# [Exercise directions]
Every line in the records below between the one holding "[IsState] by binary" and the one holding "(* ===== verification/Escalations.v ===== *)", inclusive, is to be set down exactly; all other lines are to be left out.

+ + + + +

(** The loop of [visit v] started on the stack [base]; [ws] are the tickets
    it has looked at. *)
Record looping (v : string) (base ws : list string) (st : tarjan) : Prop := {
  lp_stack : ∃ s, tj_stack st = s ++ v :: base ∧
    ∀ x y, x ∈ s → y ∈ base → arc x y → low st v ≤ num st y;
  lp_low : ∃ y, y ∈ tj_stack st ∧ num st y = low st v ∧ reach v y;
  lp_le : low st v ≤ num st v;
  lp_seen : ∀ w, w ∈ ws → arc v w → seen st w ∧ (w ∈ base → low st v ≤ num st w)
}.

(** Tickets of the queue not yet seen. *)
Definition unseen (st : tarjan) : nat := size (dom sum ∖ dom (tj_indices st) : gset string).

(** ** Numbers on the stack *)

Lemma seen_dec st v : Decision (seen st v).
Proof. unfold seen. apply _. Qed.

Lemma extends_refl st : extends st st.
Proof. by split. Qed.

Lemma extends_seen st st' v : extends st st' → seen st v → seen st' v.
Proof. intros H Hv. unfold seen. by rewrite (ext_num _ _ H). Qed.

Lemma extends_num_eq st st' v : extends st st' → seen st v → num st' v = num st v.
Proof. intros H Hv. unfold num. by rewrite (ext_num _ _ H). Qed.

Lemma extends_trans a b c : extends a b → extends b c → extends a c.
Proof.
  intros Hab Hbc. split.
  - intros v Hv. rewrite (ext_num _ _ Hbc) by by eapply extends_seen. by apply Hab.
  - intros v Hv. rewrite (ext_low _ _ Hbc) by by eapply extends_seen. by apply Hab.
  - pose proof (ext_index _ _ Hab). pose proof (ext_index _ _ Hbc). lia.
Qed.

Lemma extends_unseen st st' : extends st st' → (unseen st' ≤ unseen st)%nat.
Proof.
  intros H. unfold unseen. apply subseteq_size. intros v.
  rewrite !elem_of_difference, !elem_of_dom. intros [Hv Hn]. split; [done|]. intros Hs. apply Hn.
  by eapply extends_seen.
Qed.

Lemma num_Some st v n : tj_indices st !! v = Some n → num st v = n.
Proof. unfold num. by intros ->. Qed.

(** ** Entering *)

Lemma seen_enter v st x : seen (enter v st) x ↔ x = v ∨ seen st x.
Proof.
  unfold seen, enter; simpl. destruct (decide (x = v)) as [->|Hx].
  - rewrite lookup_insert_eq. split; [by left|done].
  - rewrite lookup_insert_ne by done. split; [by right|by intros [|]].
Qed.

Lemma num_enter_eq v st : num (enter v st) v = tj_index st.
Proof. apply num_Some. apply lookup_insert_eq. Qed.

Lemma num_enter_ne v st x : x ≠ v → num (enter v st) x = num st x.
Proof. intros H. unfold num, enter; simpl. by rewrite lookup_insert_ne. Qed.

Lemma done_enter gray v st x : wf gray st → ¬ seen st v → done_ (enter v st) x ↔ done_ st x.
Proof.
  intros Hw Hv. unfold done_. rewrite seen_enter. simpl. rewrite not_elem_of_cons. split.
  - intros [[->|?] [? ?]]; [done|by split].
  - intros [? ?]. split; [by right|]. split; [|done]. by intros ->.
Qed.

Lemma enter_extends v st : ¬ seen st v → extends st (enter v st).
Proof.
  intros Hv. assert (∀ x, seen st x → x ≠ v) as Hne by by intros x ? ->. split; simpl.
  - intros x Hx. by rewrite lookup_insert_ne by (symmetry; auto).
  - intros x Hx. by rewrite lookup_insert_ne by (symmetry; auto).
  - lia.
Qed.

Lemma enter_unseen v st : ¬ seen st v → is_Some (sum !! v) → (unseen (enter v st) < unseen st)%nat.
Proof.
  intros Hv Hs. unfold unseen. apply subset_size. split.
  - intros x. rewrite !elem_of_difference, !elem_of_dom. intros [? Hx]. split; [done|].
    intros ?. apply Hx, seen_enter. by right.
  - intros Hsub. specialize (Hsub v). rewrite !elem_of_difference, !elem_of_dom in Hsub.
    destruct Hsub as [_ Hn]; [by split|]. apply Hn, seen_enter. by left.
Qed.

Lemma stack_ne gray v st x : wf gray st → ¬ seen st v → x ∈ tj_stack st → x ≠ v.
Proof. intros Hw Hv Hx ->. by apply Hv, (wf_stack_seen _ _ Hw). Qed.

Lemma enter_wf gray v st :
  wf gray st → ¬ seen st v → is_Some (sum !! v) → (∀ g, g ∈ gray → reach g v) → wf (v :: gray) (enter v st).
Proof.
  intros Hw Hv Hs Hg. pose proof (λ x, stack_ne gray v st x Hw Hv) as Hne. constructor.
  - intros g [->|Hin]%elem_of_cons; simpl; [by left|]. right. by apply Hw.
  - intros x [->|Hx]%seen_enter; [done|]. by apply Hw.
  - intros x [->|Hx]%elem_of_cons; apply seen_enter; [by left|right]. by apply Hw.
  - intros x. unfold onStack, enter; simpl. rewrite elem_of_cons. destruct (decide (x = v)) as [->|Hx].
    + rewrite lookup_insert_eq. split; [by left|done].
    + rewrite lookup_insert_ne by done. pose proof (wf_onStack _ _ Hw x). unfold onStack in *. naive_solver.
  - intros x Hx. simpl. destruct (decide (x = v)) as [->|Hxv].
    + rewrite num_enter_eq. lia.
    + rewrite num_enter_ne by done. apply seen_enter in Hx as [?|Hx]; [done|]. pose proof (wf_num _ _ Hw x Hx). lia.
  - simpl. constructor.
    + pose proof (wf_sorted _ _ Hw) as Hso. eapply StronglySorted_weaken; [|exact Hso].
      intros x y Hx Hy. cbv beta. rewrite !num_enter_ne by auto. done.
    + apply Forall_forall. intros y Hy. rewrite num_enter_eq, num_enter_ne by auto.
      by apply (wf_num _ _ Hw), (wf_stack_seen _ _ Hw).
  - intros x w. rewrite !(done_enter gray) by done. by apply Hw.
  - intros x w Hx Hn Ha. rewrite not_elem_of_cons in Hn. apply seen_enter in Hx as [?|Hx]; [by destruct Hn|].
    apply seen_enter. right. by apply (wf_black _ _ Hw x w); [|apply Hn|].
  - intros x [->|Hx]%elem_of_cons; [exists v; split_and!; [by left|lia|done]|].
    destruct (wf_down _ _ Hw x Hx) as (g & Hin & Hle & Hr). exists g. split_and!; [by right| |done].
    assert (g ∈ tj_stack st) by by apply Hw. rewrite !num_enter_ne by auto. done.
  - intros x y [->|Hx]%elem_of_cons [->|Hy]%elem_of_cons; [done| | |].
    + rewrite num_enter_eq, num_enter_ne by auto. intros Hle.
      pose proof (wf_num _ _ Hw y (wf_stack_seen _ _ Hw y Hy)). lia.
    + intros _. destruct (wf_down _ _ Hw x Hx) as (g & Hin & _ & Hr). etransitivity; [exact Hr|auto].
    + rewrite !num_enter_ne by auto. by apply Hw.
  - intros x. rewrite (done_enter gray) by done. by apply Hw.
  - intros x. rewrite (done_enter gray) by done. by apply Hw.
Qed.

Lemma enter_looping v st : looping v (tj_stack st) [] (enter v st).
Proof.
  assert (low (enter v st) v = tj_index st) as Hl by (unfold low; simpl; by rewrite lookup_insert_eq).
  constructor; rewrite ?Hl, ?num_enter_eq; [| |lia|by intros w ?%not_elem_of_nil].
  - exists []. split; [done|]. by intros x y ?%not_elem_of_nil.
  - exists v. split_and!; [by left|by rewrite num_enter_eq|done].
Qed.

(** ** Lowering *)

Definition relax (v : string) (n : Z) (st : tarjan) : tarjan := if n <? low st v then set_low v n st else st.

Lemma low_relax v n st : low (relax v n st) v = Z.min n (low st v).
Proof.
  unfold relax. destruct (Z.ltb_spec n (low st v)); [|lia].
  unfold low at 1, set_low; simpl. rewrite lookup_insert_eq. simpl. lia.
Qed.

(** Lowering changes nothing else. *)
Lemma relax_ind (P : tarjan → Prop) v n st : P st → P (set_low v n st) → P (relax v n st).
Proof. unfold relax. by destruct (n <? low st v). Qed.

Lemma relax_fields v n st :
  tj_index (relax v n st) = tj_index st ∧ tj_indices (relax v n st) = tj_indices st ∧
  tj_onStack (relax v n st) = tj_onStack st ∧ tj_stack (relax v n st) = tj_stack st ∧
  tj_inCycle (relax v n st) = tj_inCycle st.
Proof. by apply relax_ind. Qed.

Lemma relax_wf gray v n st : wf gray st → wf gray (relax v n st).
Proof. intros H. apply relax_ind; [done|]. destruct H. by constructor. Qed.

Lemma relax_extends st0 v n st : extends st0 st → ¬ seen st0 v → extends st0 (relax v n st).
Proof.
  intros H Hv. apply relax_ind; [done|]. destruct H as [Hn Hl Hi]. split; [done| |done].
  intros x Hx. simpl. rewrite lookup_insert_ne; [auto|]. by intros ->.

Qed.
(** One more ticket looked at, whose number or low number is [n]: for what is
    now above [v] on the stack the bound is the lower of the two. *)
Lemma looping_relax v base ws w n s st :
  tj_stack st = s ++ v :: base →
  (∀ x y, x ∈ s → y ∈ base → arc x y → Z.min n (low st v) ≤ num st y) →
  (n < low st v → ∃ y, y ∈ tj_stack st ∧ num st y = n ∧ reach v y) →
  (∃ y, y ∈ tj_stack st ∧ num st y = low st v ∧ reach v y) → low st v ≤ num st v →
  (∀ w, w ∈ ws → arc v w → seen st w ∧ (w ∈ base → low st v ≤ num st w)) →
  seen st w → (w ∈ base → Z.min n (low st v) ≤ num st w) →
  looping v base (ws ++ [w]) (relax v n st).
Proof.
  intros Hst Hs Hn Hlow Hle Hws Hw Hwb.
  destruct (relax_fields v n st) as (_ & Hi & _ & Hk & _).
  assert (∀ x, num (relax v n st) x = num st x) as Hnum by (intros x; unfold num; by rewrite Hi).
  constructor; rewrite ?low_relax, ?Hk.
  - exists s. split; [done|]. intros x y ? ? ?. rewrite Hnum. by apply (Hs x y).
  - destruct (decide (n < low st v)) as [Hlt|Hge].
    + destruct (Hn Hlt) as (y & ? & ? & ?). exists y. rewrite Hnum. split_and!; [done|lia|done].
    + destruct Hlow as (y & ? & ? & ?). exists y. rewrite Hnum. split_and!; [done|lia|done].
  - rewrite Hnum. lia.
  - intros x [Hx|Hx]%elem_of_app Ha; unfold seen; rewrite Hi, Hnum.
    + destruct (Hws x Hx Ha) as [? Hb]. split; [done|]. intros Hxb. specialize (Hb Hxb). lia.
    + apply list_elem_of_singleton in Hx as ->. by split.
Qed.
Definition Derive (i : Input) : Lifecycle :=
  if in_Status i =s StatusCompleted then mkLifecycle Completed ε "status" i
  else if in_Status i =s StatusArchived then mkLifecycle Archived ε "status" i
  else if in_Status i =s StatusDraft then mkLifecycle Draft ε "status" i
  else if in_Status i =s StatusHeld then mkLifecycle Held ε "hold" i
  else match in_Attempt i with
  | Some a => if in_AttemptsObserved i then mkLifecycle (fromAttempt a) ε "attempt" i else deriveProgress i
  | None => deriveProgress i
  end.

(** ** The value *)

Definition nullableString (s : string) : Value := if s =s ε then VNull else VString s.

Definition tri (b : option bool) : Value := match b with None => VNull | Some b => VBool b end.

Definition Attempt_Value (a : Attempt) : Value :=
  let o := Set_ NewObject "attemptId" (VString (at_ID a)) in
  let o := Set_ o "phase" (VString (at_Phase a)) in
  let o := Set_ o "stage" (nullableString (at_Stage a)) in
  VObject (Set_ o "candidateTreeOid" (StringOrNull (at_CandidateTreeOid a))).

Definition Git_Value (g : Git) : Value :=
  let o := Set_ NewObject "integrationRef" (nullableString (git_IntegrationRef g)) in
  let o := Set_ o "integrationCommit" (nullableString (git_IntegrationCommit g)) in
  let o := Set_ o "ref" (nullableString (git_Ref g)) in
  let o := Set_ o "refCommit" (nullableString (git_RefCommit g)) in
  let o := Set_ o "headExists" (tri (git_HeadExists g)) in
  let o := Set_ o "integrated" (tri (git_Integrated g)) in
  VObject (Set_ o "headOnRef" (tri (git_HeadOnRef g))).

(** [l.Value()] *)
Definition Lifecycle_Value (l : Lifecycle) : Value :=
  let i := lc_in l in
  let o := Set_ NewObject "state" (VString (State l)) in
  let o := Set_ o "reason" (nullableString (Reason_ l)) in
  let o := Set_ o "derivedFrom" (VString (DerivedFrom l)) in
  let o := Set_ o "status" (VString (in_Status i)) in
  let o := Set_ o "holdIds" (Strings (SortStrings (in_HoldIDs i))) in
  let o := Set_ o "attempt"
    (if negb (in_AttemptsObserved i) then VString "NOT_OBSERVED"
     else match in_Attempt i with None => VNull | Some a => Attempt_Value a end) in
  let o := Set_ o "progress" (match in_Progress i with Some p => ProgressEntryValue p | None => VNull end) in
  VObject (Set_ o "git" (match in_Git i with Some g => Git_Value g | None => VNull end)).

(** ** The delivery lifecycle: what a derivation promises

    [IsState] by binary search decides membership; a derived state is one of
    the listed states with a reason exactly when one is due; the states Git
    confirms need their evidence; and more Git evidence never changes a state
    that was decided. *)

From S2P Require Import Result.

(** [IsState], a binary search, accepts exactly the listed states, which
    are the facet keys of the result envelope's lifecycle map. *)
Theorem IsState_spec s : (IsState s = true ↔ s ∈ States) ∧ States = FacetLifecycles.
Proof.
  split; [|done]. assert (StronglySorted (λ a b, String.leb a b = true) States) as Hs.
  { change States with (SortStrings States). apply SortStrings_StronglySorted. }
  unfold IsState. rewrite (SearchStrings_elem _ s Hs), andb_true_iff, Nat.ltb_lt, String.eqb_eq. split.
  - intros [Hlt He]. destruct (lookup_lt_is_Some_2 _ _ Hlt) as [a Ha]. rewrite Ha in He |- *. by f_equal.
  - intros H. split; [by eapply lookup_lt_Some|by rewrite H].
Qed.
(* ===== verification/Escalations.v ===== *)
(** * The escalation references of a ticket record

    [escalation.go] of [src/internal/tasks/ticket], the part that a record
    holds: the reference list, its bounds, its strict JSON codec and its checks
    against the record.

    The codec goes through [encoding/json]; what it does with the number-free
    values that occur is written out.  A struct is filled member by member: a
    null leaves a string field as it is, a string sets it, anything else and
    any unknown key fail.  [encoding/json] also takes a key that differs from a
    field's name in case; the canonical readback then fails whatever was
    decoded, so such a key is refused here at once, with another text. *)

From S2P Require Import Prelude Utf8 GoStd Codes Limits Value Primitives Ids Parse.
From S2P Require Import Reader Ticket Inventory Marks.
Local Open Scope Z_scope.
Local Open Scope go_scope.

Definition EscalationMaxEventBytes : Z := 65536.

(** [escalationError(message)] *)
Definition escalationError (message : string) : goerror := EText ("escalation: " +:+ message).

(** The error of a parser whose value is not used. *)
Definition parse_error {A} (x : res A) : option goerror := match x with Err e => Some (EWire e) | _ => None end.

Definition escalationID (s : string) : option goerror := parse_error (ParseIdentifier "/escalation" s).

Definition escalationPositive (c : string) : option goerror :=
  match parse_error (ParseCount "/escalation" c) with
  | Some e => Some e
  | None => if Count_Int c <? 1 then Some (escalationError "positive revision required") else None
  end.

Definition escalationDigest (d : string) : option goerror := parse_error (ParseDigest "/escalation" d).

Definition escalationKind (k : string) : bool :=
  (k =s "decision") || (k =s "infrastructure") || (k =s "scope") || (k =s "blocked").

(** The first error of a list of checks. *)
Fixpoint first_failure (checks : list (option goerror)) : option goerror :=
  match checks with
  | [] => None
  | Some e :: _ => Some e
  | None :: checks' => first_failure checks'
  end.

Definition refuse (bad : bool) (message : string) : option goerror :=
  if bad then Some (escalationError message) else None.

(** The checks of one entry; [prev] is the request id of the one before. *)
Definition entry_checks (prev : option string) (e : EscalationRef) : list (option goerror) :=
  [ escalationID (esc_RequestID e);
    refuse (match prev with Some p => negb (p <s esc_RequestID e) | None => false end) "unsorted/duplicate requests";
    escalationDigest (esc_OriginSha256 e); escalationDigest (esc_HeadSha256 e);
    escalationPositive (esc_Revision e);
    refuse (64 <? Count_Int (esc_Revision e)) "request history cap";
    escalationPositive (esc_AcceptanceRevision e);
    refuse (negb (escalationKind (esc_Kind e))) "reference kind";
    refuse (negb ((esc_State e =s "OPEN") || (esc_State e =s "ANSWERED") || (esc_State e =s "SUPERSEDED")))
      "reference lifecycle" ].

(** The loop over the entries: the events counted, or the first error. *)
Fixpoint entries_total (prev : option string) (total : Z) (entries : list EscalationRef) : outcome goerror Z :=
  match entries with
  | [] => Ok total
  | e :: entries' =>
      match first_failure (entry_checks prev e) with
      | Some err => Err err
      | None => entries_total (Some (esc_RequestID e)) (total + Count_Int (esc_Revision e)) entries'
      end
  end.

(** [r.Validate()] *)
Definition EscalationRefs_Validate (r : EscalationRefs) : option goerror :=
  match first_failure [escalationPositive (escs_Revision r); escalationPositive (escs_LastControlTicketRevision r);
                       escalationPositive (escs_WorkRevision r)] with
  | Some e => Some e
  | None =>
      let n := Z.of_nat (length (escs_Entries r)) in
      if Count_Int (escs_LastControlTicketRevision r) <=? Count_Int (escs_WorkRevision r) then
        Some (escalationError "work/control revision")
      else if (n <? 1) || (64 <? n) then Some (escalationError "request count")
      else match entries_total None 0 (escs_Entries r) with
      | Err e => Some e
      | Ok total =>
          let revision := Count_Int (escs_Revision r) in
          if (4096 <? total) || (total <? revision) || (2 * revision <? total) then
            Some (escalationError "event/transaction capacity")
          else None
      | OutOfFuel => None
      end
  end.

(** ** The codec *)

Definition escalation_ref_value (e : EscalationRef) : Value :=
  let o := Set_ NewObject "requestId" (VString (esc_RequestID e)) in
  let o := Set_ o "originSha256" (VString (esc_OriginSha256 e)) in
  let o := Set_ o "headSha256" (VString (esc_HeadSha256 e)) in
  let o := Set_ o "revision" (VString (esc_Revision e)) in
  let o := Set_ o "acceptanceRevision" (VString (esc_AcceptanceRevision e)) in
  let o := Set_ o "kind" (VString (esc_Kind e)) in
  VObject (Set_ o "state" (VString (esc_State e))).

Definition escalationRefsValue (r : EscalationRefs) : Value :=
  let o := Set_ NewObject "revision" (VString (escs_Revision r)) in
  let o := Set_ o "lastControlTicketRevision" (VString (escs_LastControlTicketRevision r)) in
  let o := Set_ o "workRevision" (VString (escs_WorkRevision r)) in
  VObject (Set_ o "entries" (VArray (escalation_ref_value <$> escs_Entries r))).

(** What [json.Marshal] and [escalationWireValue] make of the struct; a nil
    slice is written as null. *)
Definition escalation_wire (r : EscalationRefs) (nil_entries : bool) : Value :=
  match escalationRefsValue r with
  | VObject o => VObject (if nil_entries then Set_ o "entries" VNull else o)
  | v => v
  end.

Definition escalationEncode (v : Value) : outcome goerror string :=
  let out := EncodeFile v in
  match Parse out with
  | Err e => Err (EWire e)
  | OutOfFuel => OutOfFuel
  | Ok _ => if EscalationMaxEventBytes <? slen out then Err (escalationError "encoded record cap") else Ok out
  end.

(** A string field with the value [cur], decoded from [v]. *)
Definition json_string (cur : string) (v : Value) : option string :=
  match v with VNull => Some cur | VString s => Some s | _ => None end.

Definition json_ref_member (e : EscalationRef) (kv : string * Value) : option EscalationRef :=
  let '(k, v) := kv in
  if k =s "requestId" then s ← json_string (esc_RequestID e) v;
    Some (Build_EscalationRef s (esc_OriginSha256 e) (esc_HeadSha256 e) (esc_Revision e) (esc_AcceptanceRevision e) (esc_Kind e) (esc_State e))
  else if k =s "originSha256" then s ← json_string (esc_OriginSha256 e) v;
    Some (Build_EscalationRef (esc_RequestID e) s (esc_HeadSha256 e) (esc_Revision e) (esc_AcceptanceRevision e) (esc_Kind e) (esc_State e))
  else if k =s "headSha256" then s ← json_string (esc_HeadSha256 e) v;
    Some (Build_EscalationRef (esc_RequestID e) (esc_OriginSha256 e) s (esc_Revision e) (esc_AcceptanceRevision e) (esc_Kind e) (esc_State e))
  else if k =s "revision" then s ← json_string (esc_Revision e) v;
    Some (Build_EscalationRef (esc_RequestID e) (esc_OriginSha256 e) (esc_HeadSha256 e) s (esc_AcceptanceRevision e) (esc_Kind e) (esc_State e))
  else if k =s "acceptanceRevision" then s ← json_string (esc_AcceptanceRevision e) v;
    Some (Build_EscalationRef (esc_RequestID e) (esc_OriginSha256 e) (esc_HeadSha256 e) (esc_Revision e) s (esc_Kind e) (esc_State e))
  else if k =s "kind" then s ← json_string (esc_Kind e) v;
    Some (Build_EscalationRef (esc_RequestID e) (esc_OriginSha256 e) (esc_HeadSha256 e) (esc_Revision e) (esc_AcceptanceRevision e) s (esc_State e))
  else if k =s "state" then s ← json_string (esc_State e) v;
    Some (Build_EscalationRef (esc_RequestID e) (esc_OriginSha256 e) (esc_HeadSha256 e) (esc_Revision e) (esc_AcceptanceRevision e) (esc_Kind e) s)
  else None.

(** Filling a struct from the members of an object, in their order. *)
Fixpoint json_members {A} (member : A → string * Value → option A) (a : A) (o : Object) : option A :=
  match o with
  | [] => Some a
  | kv :: o' => a ← member a kv; json_members member a o'
  end.

(** A null leaves the struct as it is. *)
Definition json_struct {A} (member : A → string * Value → option A) (a : A) (v : Value) : option A :=
  match v with VNull => Some a | VObject o => json_members member a o | _ => None end.

Definition zero_ref : EscalationRef := Build_EscalationRef ε ε ε ε ε ε ε.

Definition json_refs_member (rn : EscalationRefs * bool) (kv : string * Value) : option (EscalationRefs * bool) :=
  let '(r, n) := rn in
  let '(k, v) := kv in
  if k =s "revision" then s ← json_string (escs_Revision r) v;
    Some (Build_EscalationRefs s (escs_LastControlTicketRevision r) (escs_WorkRevision r) (escs_Entries r), n)
  else if k =s "lastControlTicketRevision" then s ← json_string (escs_LastControlTicketRevision r) v;
    Some (Build_EscalationRefs (escs_Revision r) s (escs_WorkRevision r) (escs_Entries r), n)
  else if k =s "workRevision" then s ← json_string (escs_WorkRevision r) v;
    Some (Build_EscalationRefs (escs_Revision r) (escs_LastControlTicketRevision r) s (escs_Entries r), n)
  else if k =s "entries" then
    match v with
    | VNull => Some (Build_EscalationRefs (escs_Revision r) (escs_LastControlTicketRevision r) (escs_WorkRevision r) [], true)
    | VArray vs =>
        es ← mapM (json_struct json_ref_member zero_ref) vs;
        Some (Build_EscalationRefs (escs_Revision r) (escs_LastControlTicketRevision r) (escs_WorkRevision r) es, false)
    | _ => None
    end
  else None.

(** [escalationDecode(raw, &refs)], with whether the slice is left nil. *)
Definition escalationDecode (raw : string) : outcome goerror EscalationRefs :=
  if EscalationMaxEventBytes <? slen raw then Err (escalationError "encoded record cap")
  else match Parse raw with
  | Err e => Err (EWire e)
  | OutOfFuel => OutOfFuel
  | Ok v =>
      match json_struct json_refs_member (Build_EscalationRefs ε ε ε [], true) v with
      | None => Err (EText "json: cannot unmarshal")
      | Some (r, n) =>
          let* canonical := escalationEncode (escalation_wire r n) in
          if negb (raw =s canonical) then Err (escalationError "noncanonical or missing fields") else Ok r
      end
  end.

Definition DecodeEscalationRefs (b : string) : outcome goerror EscalationRefs :=
  let* r := escalationDecode b in
  match EscalationRefs_Validate r with Some e => Err e | None => Ok r end.

Definition EncodeEscalationRefs (r : EscalationRefs) : outcome goerror string :=
  match EscalationRefs_Validate r with
  | Some e => Err e
  | None => escalationEncode (escalation_wire r false)
  end.

(** ** The reference and its record *)

Fixpoint escalations_open (rec : Record_) (i open_ : Z) (entries : list EscalationRef) : res Z :=
  match entries with
  | [] => Ok open_
  | e :: entries' =>
      if Count_Int (rec_AcceptanceRevision rec) <? Count_Int (esc_AcceptanceRevision e) then
        Err (Errorf CodeMalformed ("/escalations/entries/" +:+ idx i +:+ "/acceptanceRevision")
          "question acceptance revision %s exceeds record acceptance revision %s"
          [AStr (esc_AcceptanceRevision e); AStr (rec_AcceptanceRevision rec)])
      else
        let current := (esc_State e =s "OPEN") && (esc_AcceptanceRevision e =s rec_AcceptanceRevision rec) in
        escalations_open rec (i + 1) (if current then open_ + 1 else open_) entries'
  end.

(** [rec.validateEscalations()], called when the record has references. *)
Definition validateEscalations (rec : Record_) (r : EscalationRefs) : option Error :=
  if Count_Int (rec_Revision rec) <? Count_Int (escs_LastControlTicketRevision r) then
    Some (Errorf CodeMalformed "/escalations/lastControlTicketRevision" "control revision %s exceeds record revision %s"
      [AStr (escs_LastControlTicketRevision r); AStr (rec_Revision rec)])
  else match escalations_open rec 0 0 (escs_Entries r) with
  | Err e => Some e
  | OutOfFuel => None
  | Ok open_ =>
      if EscalationMaxCurrentOpen <? open_ then
        Some (Errorf CodeMalformed "/escalations/entries" "%d OPEN questions at the current acceptance revision exceed %d"
          [AInt open_; AInt EscalationMaxCurrentOpen])
      else None
  end.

+ + + + +

# [Response below]
    [IsState] by binary search decides membership; a derived state is one of
    the listed states with a reason exactly when one is due; the states Git
    confirms need their evidence; and more Git evidence never changes a state
    that was decided. *)

From S2P Require Import Result.

(** [IsState], a binary search, accepts exactly the listed states, which
    are the facet keys of the result envelope's lifecycle map. *)
Theorem IsState_spec s : (IsState s = true ↔ s ∈ States) ∧ States = FacetLifecycles.
Proof.
  split; [|done]. assert (StronglySorted (λ a b, String.leb a b = true) States) as Hs.
  { change States with (SortStrings States). apply SortStrings_StronglySorted. }
  unfold IsState. rewrite (SearchStrings_elem _ s Hs), andb_true_iff, Nat.ltb_lt, String.eqb_eq. split.
  - intros [Hlt He]. destruct (lookup_lt_is_Some_2 _ _ Hlt) as [a Ha]. rewrite Ha in He |- *. by f_equal.
  - intros H. split; [by eapply lookup_lt_Some|by rewrite H].
Qed.
(* ===== verification/Escalations.v ===== *)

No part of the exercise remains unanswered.